(* ===== verification/ParticipantModel.v ===== *)
(** * [training.participant]: the role/user rule and the (partner, role) key

    Models [src/addons/training_event/models/training_participant.py]: the
    Python constraint [_check_trainer_user] (lines 45-51), the SQL
    constraint [unique(partner_id, role)] (lines 37-43), [create], [write]
    of the stored fields and [unlink], which also removes the rows of the
    relation [training_event_participant_rel] that point to the
    participant.  The related fields [name], [email], [phone] and
    [birthdate] mirror [res.partner], which is not modelled; a partner and
    a user are their ids.

    The theorems: what [create] accepts and the error it gives otherwise
    (spec 8, property 7), that the table keeps its invariant (distinct
    keys, consistent roles) under every operation.  The unique index
    counts archived rows too, so an archived registration still holds its
    key. *)

From Stdlib Require Import ZArith String List.
From stdpp Require Import base list option relations.
From S2P Require Import Prelude Orm.
Import ListNotations.

Open Scope Z_scope.

Module Participant.
Import TrainingParticipant.

Definition has_user (r : t) : bool :=
  match user_id r with Some _ => true | None => false end.

(** [_check_trainer_user]: a trainer needs a user, a student must not
    have one. *)
Definition _check_trainer_user (record : t) : result error unit :=
  _ ← raise_if (bool_decide (role record = trainer) && negb (has_user record))
        (ValidationError TrainerNeedsUserMsg);
  raise_if (bool_decide (role record = student) && has_user record)
    (ValidationError StudentHasUserMsg).

(** The columns of the unique index [training_participant_partner_role_unique]. *)
Definition key (r : t) : Z * Role := (partner_id r, role r).

(** Postgres checks the index against every row of the table, archived
    rows included: the ORM's [active] filter does not reach SQL. *)
Definition key_taken (ps : list t) (k : Z * Role) : bool :=
  existsb (fun x => bool_decide (key x = k)) ps.

Definition unique_error : error :=
  IntegrityError "training_participant_partner_role_unique".

Record vals := mkvals {
  v_partner_id : Z; v_role : Role; v_user_id : option Z;
  v_notes : option string; v_active : bool }.

Definition set_participants (ps : list t) (next : Z) (d : db) : db :=
  mkdb (events d) (modules d) (sessions d) ps
    (next_event_id d) (next_module_id d) (next_session_id d) next
    (event_code_next d).

Definition new_row (pid : Z) (v : vals) : t :=
  mk pid (v_partner_id v) (v_role v) (v_user_id v) (v_notes v) (v_active v).

(** [env['training.participant'].create(vals)]: the [INSERT] runs first
    and meets the unique index; the constraint runs on the new row. *)
Definition create (v : vals) (d : db) : result error (Z * db) :=
  let pid := next_participant_id d in
  let row := new_row pid v in
  _ ← raise_if (key_taken (participants d) (key row)) unique_error;
  _ ← _check_trainer_user row;
  Ok (pid, set_participants (participants d ++ [row]) (pid + 1) d).

Record write_vals := mkwrite {
  w_partner_id : option Z; w_role : option Role;
  w_user_id : option (option Z); w_notes : option (option string);
  w_active : option bool }.

Definition updated_row (r : t) (w : write_vals) : t :=
  mk (id r) (default (partner_id r) (w_partner_id w)) (default (role r) (w_role w))
    (default (user_id r) (w_user_id w)) (default (notes r) (w_notes w))
    (default (active r) (w_active w)).

(** [participant.write(vals)]: the constraint runs when [role] or
    [user_id] is written; the [UPDATE], at the flush, meets the unique
    index, which compares the row with every other row. *)
Definition write (pid : Z) (w : write_vals) (d : db) : result error db :=
  match browse (participants d) pid with
  | None => Err (MissingError pid)
  | Some r =>
      let r' := updated_row r w in
      _ ← (if bool_decide (is_Some (w_role w)) || bool_decide (is_Some (w_user_id w))
           then _check_trainer_user r' else Ok tt);
      _ ← raise_if (key_taken (List.filter (fun x => negb (id x =? pid)) (participants d))
                              (key r')) unique_error;
      Ok (set_participants (update_row r' (participants d)) (next_participant_id d) d)
  end.

(** [participant.unlink()]: the row goes, and with it (by the relation
    table's [ON DELETE CASCADE]) its place in every event's
    [participant_ids]. *)
Definition unlink (pid : Z) (d : db) : result error db :=
  match browse (participants d) pid with
  | None => Err (MissingError pid)
  | Some _ =>
      Ok (mkdb (map (fun e => TrainingEvent.mk (TrainingEvent.id e) (TrainingEvent.name e)
                     (TrainingEvent.code e) (TrainingEvent.event_type e)
                     (TrainingEvent.date_start e) (TrainingEvent.date_end e)
                     (TrainingEvent.duration_days e) (TrainingEvent.state e)
                     (TrainingEvent.notes e)
                     (List.filter (fun p => negb (p =? pid)) (TrainingEvent.participant_ids e))
                     (TrainingEvent.active e)) (events d))
            (modules d) (sessions d)
            (List.filter (fun x => negb (id x =? pid)) (participants d))
            (next_event_id d) (next_module_id d) (next_session_id d)
            (next_participant_id d) (event_code_next d))
  end.

(** The role rule as a proposition. *)
Definition role_user_ok (r : t) : Prop :=
  match role r, user_id r with
  | trainer, Some _ | student, None => True
  | _, _ => False
  end.

(** The invariant of the table: well-formed ids, distinct keys, every
    row obeys the role rule. *)
Definition participants_ok (d : db) : Prop :=
  table_wf (participants d) (next_participant_id d) /\
  NoDup (map key (participants d)) /\ Forall role_user_ok (participants d).

(** The participant operations as steps of the database. *)
Inductive step : db -> db -> Prop :=
| step_create v d pid d' : create v d = Ok (pid, d') -> step d d'
| step_write pid w d d' : write pid w d = Ok d' -> step d d'
| step_unlink pid d d' : unlink pid d = Ok d' -> step d d'.

(** ** Lemmas *)

Lemma check_trainer_user_ok r : _check_trainer_user r = Ok tt <-> role_user_ok r.
Proof.
  unfold _check_trainer_user, role_user_ok, has_user.
  destruct (role r), (user_id r); simpl; split; (discriminate || tauto || done).
Qed.

Lemma key_taken_true ps k : key_taken ps k = true <-> exists x, In x ps /\ key x = k.
Proof.
  unfold key_taken. rewrite existsb_exists.
  setoid_rewrite bool_decide_eq_true. reflexivity.
Qed.

Lemma key_taken_false ps k : key_taken ps k = false <-> k ∉ map key ps.
Proof.
  rewrite <- not_true_iff_false, key_taken_true, list_elem_of_In, in_map_iff.
  split; intros Hn [x [Hx Hin]]; apply Hn; by exists x.
Qed.

Lemma key_new_row pid v : key (new_row pid v) = (v_partner_id v, v_role v).
Proof. reflexivity. Qed.

Lemma NoDup_map_snoc {A B} (f : A -> B) l x :
  NoDup (map f l) -> f x ∉ map f l -> NoDup (map f (l ++ [x])).
Proof.
  intros Hnd Hx. rewrite map_app. apply list.NoDup_app. split; [done|].
  split; [|apply NoDup_singleton]. intros y Hy Hy'. simpl in Hy'.
  apply list_elem_of_singleton in Hy'. by subst.
Qed.

(** ** Theorems *)

Lemma create_inv v d pid d' :
  create v d = Ok (pid, d') ->
  ((v_partner_id v, v_role v) ∉ map key (participants d)) /\
  role_user_ok (new_row pid v) /\ pid = next_participant_id d /\
  d' = set_participants (participants d ++ [new_row pid v]) (pid + 1) d.
Proof.
  unfold create. rewrite key_new_row. intros H. inv_ok.
  rewrite key_taken_false in Ha. apply check_trainer_user_ok in Ha0. auto.
Qed.

(** C24 [create] succeeds exactly when the (partner, role) pair is not
    registered yet, archived rows included, and the row obeys the role
    rule; it then appends the row under the next id. *)
Theorem participant_create_ok_iff v d pid d' :
  create v d = Ok (pid, d') <->
  ((v_partner_id v, v_role v) ∉ map key (participants d)) /\
  role_user_ok (new_row pid v) /\ pid = next_participant_id d /\
  d' = set_participants (participants d ++ [new_row pid v]) (pid + 1) d.
Proof.
  split; [apply create_inv|].
  unfold create. rewrite key_new_row. intros (Hk & Hr & -> & ->). apply key_taken_false in Hk.
    apply check_trainer_user_ok in Hr. by rewrite Hk, Hr.
Qed.

(** C25 The errors of [create] (spec 8, property 7): a pair already
    registered is refused by the unique index, whatever the role rule
    says; a free pair with a trainer and no user, or a student with a
    user, is refused by [_check_trainer_user] with its message. *)
Theorem participant_create_errors v d :
  (((v_partner_id v, v_role v) ∈ map key (participants d)) ->
   create v d = Err unique_error) /\
  (((v_partner_id v, v_role v) ∉ map key (participants d)) ->
   v_role v = trainer -> v_user_id v = None ->
   create v d = Err (ValidationError TrainerNeedsUserMsg)) /\
  (((v_partner_id v, v_role v) ∉ map key (participants d)) ->
   v_role v = student -> v_user_id v <> None ->
   create v d = Err (ValidationError StudentHasUserMsg)).
Proof.
  unfold create, _check_trainer_user, has_user. simpl. rewrite key_new_row.
  split; [|split]; intros Hk.
  - destruct (key_taken _ _) eqn:Ht; [done|]. by apply key_taken_false in Ht.
  - apply key_taken_false in Hk. rewrite Hk. intros -> ->. done.
  - apply key_taken_false in Hk. rewrite Hk. intros -> Hu.
    destruct (v_user_id v); [done|congruence].
Qed.

Lemma check_trainer_user_if_ok (b : bool) r :
  (if b then _check_trainer_user r else Ok tt) = Ok tt <-> (b = true -> role_user_ok r).
Proof. destruct b; [rewrite check_trainer_user_ok; intuition|done]. Qed.

(** C15 [write] commits exactly when the participant exists, the
    updated row obeys the role rule when [role] or [user_id] is written
    (the only fields of [@api.constrains("role", "user_id")]), and no
    other row, archived rows included, holds the updated (partner, role)
    pair; the row is then updated in place. *)
Theorem participant_write_ok_iff pid w d d' :
  write pid w d = Ok d' <->
  exists r, browse (participants d) pid = Some r /\
    (is_Some (w_role w) \/ is_Some (w_user_id w) -> role_user_ok (updated_row r w)) /\
    (key (updated_row r w) ∉ map key (List.filter (fun x => negb (id x =? pid)) (participants d))) /\
    d' = set_participants (update_row (updated_row r w) (participants d)) (next_participant_id d) d.
Proof.
  unfold write. split.
  - destruct (browse (participants d) pid) as [r|]; [|discriminate]. intros H. inv_ok.
    rewrite check_trainer_user_if_ok in Ha. apply key_taken_false in Ha0.
    exists r. split; [done|]. split; [|split; [exact Ha0|done]]. intros Hs. apply Ha.
    rewrite orb_true_iff, !bool_decide_eq_true. done.
  - intros (r & -> & Hrule & Hk & ->). apply key_taken_false in Hk.
    assert (Hc : (if bool_decide (is_Some (w_role w)) || bool_decide (is_Some (w_user_id w))
                  then _check_trainer_user (updated_row r w) else Ok tt) = Ok tt).
    { apply check_trainer_user_if_ok. rewrite orb_true_iff, !bool_decide_eq_true. done. }
    by rewrite Hc, Hk.
Qed.

Lemma create_preserves_ok v d pid d' :
  participants_ok d -> 0 < next_participant_id d ->
  create v d = Ok (pid, d') -> participants_ok d'.
Proof.
  intros (Hwf & Hnd & Hall) Hpos (Hk & Hr & Hp & ->)%create_inv. subst pid. split; [|split]; simpl.
  - by apply table_wf_snoc.
  - by apply NoDup_map_snoc.
  - apply Forall_app. by split; [|apply Forall_singleton].
Qed.

Lemma write_preserves_ok pid w d d' :
  participants_ok d -> write pid w d = Ok d' -> participants_ok d'.
Proof.
  intros (Hwf & Hnd & Hall). unfold write.
  destruct (browse _ pid) as [r|] eqn:Hb; [|discriminate]. apply browse_In in Hb as [Hin <-].
  intros H. inv_ok. fold (others (rec_id r) (participants d)) in Ha0.
  apply key_taken_false in Ha0.
  split; [|split]; simpl.
  - by apply (table_wf_update_row r).
  - apply NoDup_map_update_row; [apply Hwf|by apply NoDup_map_others|done].
  - apply Forall_update_row; [done|].
    destruct (bool_decide (is_Some (w_role w)) || _) eqn:Hwr.
    + by apply check_trainer_user_ok.
    + apply orb_false_iff in Hwr as [Hr Hu]. apply bool_decide_eq_false in Hr, Hu.
      apply eq_None_not_Some in Hr. apply eq_None_not_Some in Hu. unfold role_user_ok, updated_row; simpl.
      rewrite Hr, Hu. simpl. exact (proj1 (List.Forall_forall _ _) Hall r Hin).
Qed.

Lemma unlink_preserves_ok pid d d' :
  participants_ok d -> unlink pid d = Ok d' -> participants_ok d'.
Proof.
  intros (Hwf & Hnd & Hall). unfold unlink.
  destruct (browse _ pid); [|discriminate]. intros [= <-].
  change (List.filter _ (participants d)) with (others pid (participants d)).
  split; [|split]; simpl.
  - by apply table_wf_others.
  - by apply NoDup_map_others.
  - by apply Forall_others.
Qed.

Lemma step_next d d' : step d d' -> next_participant_id d <= next_participant_id d'.
Proof.
  destruct 1 as [v ? pid ? H|pid w ? ? H|pid ? ? H].
  - apply create_inv in H as (_ & _ & -> & ->). simpl. lia.
  - unfold write in H. destruct (browse _ _); [|discriminate]. inv_ok. simpl. lia.
  - unfold unlink in H. destruct (browse _ _); [|discriminate]. inv_ok. simpl. lia.
Qed.

(** C26 From a database whose participant table is well formed (with a
    positive id sequence), every sequence of participant creates, writes
    and unlinks keeps the ids distinct, the (partner, role) pairs
    distinct and every row within the role rule. *)
Theorem reachable_participants_ok d0 d :
  participants_ok d0 -> 0 < next_participant_id d0 -> rtc step d0 d -> participants_ok d.
Proof.
  intros Hok Hpos Hs. revert Hok Hpos. induction Hs as [|d1 d2 d3 Hs _ IH]; [done|].
  intros Hok Hpos. apply IH; [|pose proof (step_next _ _ Hs); lia].
  destruct Hs as [v ? pid ? H|pid w ? ? H|pid ? ? H].
  - by eapply create_preserves_ok.
  - by eapply write_preserves_ok.
  - by eapply unlink_preserves_ok.
Qed.

Lemma participants_ok_empty : participants_ok empty_db.
Proof. split; [split|split]; constructor. Qed.

End Participant.

(** ** Examples *)

Module ParticipantDemo.
Import TrainingParticipant Participant.

Definition student_7 : vals := mkvals 7 student None None true.

Lemma participant_create_ok_iff_witness :
  create student_7 empty_db = Ok (1, set_participants [new_row 1 student_7] 2 empty_db).
Proof.
  apply participant_create_ok_iff. split; [apply not_elem_of_nil|].
  split; [exact I|]. split; reflexivity.
Defined.

Lemma participant_create_errors_witness :
  create (mkvals 7 trainer None None true) empty_db = Err (ValidationError TrainerNeedsUserMsg) /\
  create (mkvals 7 student (Some 3) None true) empty_db = Err (ValidationError StudentHasUserMsg).
Proof.
  split.
  - apply (participant_create_errors (mkvals 7 trainer None None true) empty_db);
      [apply not_elem_of_nil|reflexivity|reflexivity].
  - apply (participant_create_errors (mkvals 7 student (Some 3) None true) empty_db);
      [apply not_elem_of_nil|reflexivity|discriminate].
Defined.

Lemma reachable_participants_ok_witness :
  participants_ok (set_participants [new_row 1 student_7] 2 empty_db).
Proof.
  apply (reachable_participants_ok empty_db); [apply participants_ok_empty|simpl; lia|].
  apply rtc_once. apply (step_create student_7 empty_db 1). vm_compute. reflexivity.
Defined.
End ParticipantDemo.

————

Task details
From the data above, reproduce word for word the lines running from the line with "Definition role_user_ok (r" to the line with "(f : A -> B) l x", ends included.

Solution to the problem
Definition role_user_ok (r : t) : Prop :=
  match role r, user_id r with
  | trainer, Some _ | student, None => True
  | _, _ => False
  end.

(** The invariant of the table: well-formed ids, distinct keys, every
    row obeys the role rule. *)
Definition participants_ok (d : db) : Prop :=
  table_wf (participants d) (next_participant_id d) /\
  NoDup (map key (participants d)) /\ Forall role_user_ok (participants d).

(** The participant operations as steps of the database. *)
Inductive step : db -> db -> Prop :=
| step_create v d pid d' : create v d = Ok (pid, d') -> step d d'
| step_write pid w d d' : write pid w d = Ok d' -> step d d'
| step_unlink pid d d' : unlink pid d = Ok d' -> step d d'.

(** ** Lemmas *)

Lemma check_trainer_user_ok r : _check_trainer_user r = Ok tt <-> role_user_ok r.
Proof.
  unfold _check_trainer_user, role_user_ok, has_user.
  destruct (role r), (user_id r); simpl; split; (discriminate || tauto || done).
Qed.

Lemma key_taken_true ps k : key_taken ps k = true <-> exists x, In x ps /\ key x = k.
Proof.
  unfold key_taken. rewrite existsb_exists.
  setoid_rewrite bool_decide_eq_true. reflexivity.
Qed.

Lemma key_taken_false ps k : key_taken ps k = false <-> k ∉ map key ps.
Proof.
  rewrite <- not_true_iff_false, key_taken_true, list_elem_of_In, in_map_iff.
  split; intros Hn [x [Hx Hin]]; apply Hn; by exists x.
Qed.

Lemma key_new_row pid v : key (new_row pid v) = (v_partner_id v, v_role v).
Proof. reflexivity. Qed.

Lemma NoDup_map_snoc {A B} (f : A -> B) l x :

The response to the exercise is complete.